» Activity: Read the data, and whenever a line holds the word "direction", report that line.

» Provided material:
________________________________________

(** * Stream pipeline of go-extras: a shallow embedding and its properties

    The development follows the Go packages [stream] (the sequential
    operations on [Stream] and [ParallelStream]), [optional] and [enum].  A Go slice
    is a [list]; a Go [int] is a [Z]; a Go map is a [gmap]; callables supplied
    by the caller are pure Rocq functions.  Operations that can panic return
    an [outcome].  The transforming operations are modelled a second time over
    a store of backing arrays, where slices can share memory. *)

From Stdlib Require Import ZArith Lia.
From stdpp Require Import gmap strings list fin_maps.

________________________________________

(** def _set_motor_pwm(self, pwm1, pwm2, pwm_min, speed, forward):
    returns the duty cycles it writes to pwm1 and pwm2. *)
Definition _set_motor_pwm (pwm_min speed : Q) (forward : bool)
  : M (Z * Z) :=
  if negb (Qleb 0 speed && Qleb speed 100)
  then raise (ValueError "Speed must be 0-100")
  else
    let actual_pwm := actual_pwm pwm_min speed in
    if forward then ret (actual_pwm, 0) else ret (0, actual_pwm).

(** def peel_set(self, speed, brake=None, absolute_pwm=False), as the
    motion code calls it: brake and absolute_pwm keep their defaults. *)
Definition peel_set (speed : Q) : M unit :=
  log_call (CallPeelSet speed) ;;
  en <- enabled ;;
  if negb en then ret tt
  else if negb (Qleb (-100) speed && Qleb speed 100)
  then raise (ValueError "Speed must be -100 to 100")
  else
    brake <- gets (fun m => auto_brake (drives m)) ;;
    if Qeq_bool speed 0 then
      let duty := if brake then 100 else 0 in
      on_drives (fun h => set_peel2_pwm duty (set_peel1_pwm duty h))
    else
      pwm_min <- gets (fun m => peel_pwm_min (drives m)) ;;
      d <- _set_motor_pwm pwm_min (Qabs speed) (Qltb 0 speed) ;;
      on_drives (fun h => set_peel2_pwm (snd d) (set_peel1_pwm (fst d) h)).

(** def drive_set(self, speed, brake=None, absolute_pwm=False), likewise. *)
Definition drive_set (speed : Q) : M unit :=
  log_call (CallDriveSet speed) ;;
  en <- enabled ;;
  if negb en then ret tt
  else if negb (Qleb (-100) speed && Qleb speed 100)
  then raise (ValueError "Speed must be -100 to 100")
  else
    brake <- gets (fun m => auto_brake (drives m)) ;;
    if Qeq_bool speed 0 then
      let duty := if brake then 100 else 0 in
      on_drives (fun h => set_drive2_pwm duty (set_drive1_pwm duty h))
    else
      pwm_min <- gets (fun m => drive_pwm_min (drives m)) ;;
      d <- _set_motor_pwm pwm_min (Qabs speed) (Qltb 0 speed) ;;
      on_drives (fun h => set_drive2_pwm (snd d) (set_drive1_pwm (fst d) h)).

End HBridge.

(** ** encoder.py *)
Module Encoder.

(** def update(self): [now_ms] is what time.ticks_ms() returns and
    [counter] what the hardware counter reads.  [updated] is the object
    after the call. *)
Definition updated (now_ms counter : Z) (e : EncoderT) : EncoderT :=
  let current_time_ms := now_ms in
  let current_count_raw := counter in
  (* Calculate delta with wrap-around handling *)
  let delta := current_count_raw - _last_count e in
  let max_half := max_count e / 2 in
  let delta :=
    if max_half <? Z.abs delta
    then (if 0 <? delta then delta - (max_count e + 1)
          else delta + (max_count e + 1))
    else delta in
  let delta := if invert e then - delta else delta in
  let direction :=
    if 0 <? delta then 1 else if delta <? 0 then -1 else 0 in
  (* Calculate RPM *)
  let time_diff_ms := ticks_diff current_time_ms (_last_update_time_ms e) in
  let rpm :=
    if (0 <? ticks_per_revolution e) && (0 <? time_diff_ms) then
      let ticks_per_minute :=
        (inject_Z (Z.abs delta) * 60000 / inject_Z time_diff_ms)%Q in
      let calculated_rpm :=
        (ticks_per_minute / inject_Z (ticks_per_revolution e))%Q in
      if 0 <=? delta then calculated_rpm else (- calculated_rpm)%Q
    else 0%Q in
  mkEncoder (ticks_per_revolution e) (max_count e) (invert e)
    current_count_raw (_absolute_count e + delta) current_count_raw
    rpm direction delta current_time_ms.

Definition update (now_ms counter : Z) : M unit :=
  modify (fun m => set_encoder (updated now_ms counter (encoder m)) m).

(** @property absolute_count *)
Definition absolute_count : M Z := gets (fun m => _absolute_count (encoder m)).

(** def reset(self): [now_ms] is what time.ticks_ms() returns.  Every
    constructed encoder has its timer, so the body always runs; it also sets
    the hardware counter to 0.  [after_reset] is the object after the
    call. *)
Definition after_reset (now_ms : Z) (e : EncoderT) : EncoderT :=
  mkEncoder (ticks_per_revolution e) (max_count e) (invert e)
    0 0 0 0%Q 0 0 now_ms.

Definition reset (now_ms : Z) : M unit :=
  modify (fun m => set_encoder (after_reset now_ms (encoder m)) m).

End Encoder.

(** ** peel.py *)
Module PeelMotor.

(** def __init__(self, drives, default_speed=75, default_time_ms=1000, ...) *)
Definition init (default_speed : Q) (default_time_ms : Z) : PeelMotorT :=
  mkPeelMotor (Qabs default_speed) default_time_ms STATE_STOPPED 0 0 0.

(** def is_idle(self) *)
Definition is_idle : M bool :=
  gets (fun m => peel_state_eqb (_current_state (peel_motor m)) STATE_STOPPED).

________________________________________

» Answer:
  let direction :=
    rpm direction delta current_time_ms.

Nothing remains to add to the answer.